The second, and much bigger, reason that Eng’s film is admirable is the simple fact that he made it as a teenager. I’m a writer/producer, and I didn’t make my first feature until I was 25. Filmmaking is expensive, tedious, and involves tons of moving parts. So it takes a very specific kind of drive to make a feature before you’ve turned 20. And in an interview conducted via email, I got a sense for Eng’s particular drive.

 

“We wanted to make the ultimate high school movie, yet we had no idea what we were doing!” he explained. “Everything we did felt like learning it for the first time, so there was a lot to take in. And the school year didn’t wait for us either, so we eventually had to find our own way of doing things.”

 

That loose, improvisational vibe permeates every aspect of the picture. Most of the film consists of Eng and Morrice wandering around, pulling dangerous stunts — like jumping off of bridges and hanging off the roofs of cars — observing people, and improvising dialogue. There is a story, but just barely. As Eng explained to me, what story there is was either made up on the fly, or found in the editing room.

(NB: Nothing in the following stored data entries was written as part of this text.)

(** ** The alert *)

(** What [beh_tree.event(...)] does to one entity visited by [hasBehTree]. *)
Definition alerted (e_pos : Position) (m_alert_dist : Q) (enemy : Entity)
    (c : Comps) : Comps :=
  match c_pos c, c_tree c, c_bb c with
  | Some p, Some t, Some other_bb =>
      if dist_le (dist2 e_pos p) m_alert_dist
      then set_bb (Some (react W2 t (mkEvent HoardAlert enemy) other_bb)) c
      else c
  | _, _, _ => c
  end.

Lemma alert_one_alerted e_pos d enemy ec :
  alert_one e_pos d enemy ec = (ec.1, alerted e_pos d enemy ec.2).
Proof.
  destruct ec as [e c]. unfold alert_one, alerted, BehaviourTree_event. simpl.
  destruct (c_pos c), (c_tree c), (c_bb c); try done.
  by destruct (dist_le (dist2 e_pos p) d).
Qed.

Lemma alookup_map_snd (f : Comps -> Comps) e l :
  alookup e (map (fun ec => (ec.1, f ec.2)) l) = f <$> alookup e l.
Proof.
  induction l as [|[e' c] l IH]; [done|]. simpl. case_decide; [done|apply IH].
Qed.

(** C13: [AlertHoard::update] with a valid enemy in its slot succeeds and
    delivers the alert to every entity with a tree and a blackboard within
    [m_alert_dist] of it, itself included: each such blackboard is what its
    tree's [react] makes of it with the enemy as the event's data (by
    [react_listeners], the writes of the listeners the tree forwards to);
    every other component and entity is unchanged. *)
Theorem AlertHoard_update_alerts d slot e w c enemy e_pos :
  get_comps w e = Some c -> bb_get_entity slot (bb_of c) = Some enemy ->
  is_valid w enemy = true -> c_pos c = Some e_pos ->
  exists w', AlertHoard_update d slot e w = inr (BEH_SUCCESS, w') /\
    map fst (w_ents w') = map fst (w_ents w) /\
    forall e', get_comps w' e' = alerted e_pos d enemy <$> get_comps w e'.
Proof.
  intros Hc Hb Hv Hp. unfold AlertHoard_update. rewrite Hc, Hb, Hv.
  assert (is_alive w enemy = true) as ->.
  { by apply andb_true_iff in Hv as [_ ?]. }
  rewrite Hp. eexists. split; [reflexivity|].
  rewrite (map_ext _ (fun ec => (ec.1, alerted e_pos d enemy ec.2)))
    by apply alert_one_alerted.
  split; [cbn [w_ents]; rewrite map_map; by apply map_ext|].
  intros e'. apply alookup_map_snd.
Qed.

(Eng and Morrice throw a dummy off a watertower. Image Credit: Ethan Eng/Therapy Dogs)

Despite this lack of formal structure, the filmmaking is anything but lazy. Different cameras and lenses are used to create a fascinating collage effect. And the chemistry between the characters feels real because, well, it is.

 

You can feel the passion, the sheer excitement at making a movie, when you watch the film. And that was very intentional. When I asked Eng what he learned from making “Therapy Dogs,” he said, “Things will only go well if you put everything you have into it. … When the stakes are that high, you don’t have a choice but to try your best. And you can only put everything into it if it’s meaningful to you.”

 

Now, as much as I admire Eng’s intentions, and the determination it took him to make this movie, I’m not sure it’s for me. For starters, I’m not a fan of these kinds of virtually plotless, cinéma vérité movies. It’s why Chloe Zhao’s films have never done it for me. And beyond my personal taste, the film’s portrayal of high school life, which is what it’s being sold on, didn’t ring true for me. I, as an example, never did drugs, never got into fights, never had sex, and never pulled dangerous stunts when I was in high school. Maybe I was just sheltered, but I think this highlights my earlier point about high school movies, even ones made by high schoolers, not being able to encompass every person’s individual high school experience. It just isn’t possible. I’m not expecting Eng to be able to do that. But, then again, he did kind of set himself up for this by making a movie that proclaims to show “the truth about high school.”

 

But these are minor quibbles. Perhaps this film does reflect your individual experience. And even if it doesn’t, the talent and ambition of Ethan Eng are on full display here. “Therapy Dogs” is the kind of movie that can only be made by young, excited people who don’t know what they’re doing, and I’m glad that it exists, and can’t wait for Eng to release his next feature.

(Image Credit: Ethan Eng)

“Therapy Dogs” screened at the 45th Asian American International Film Festival.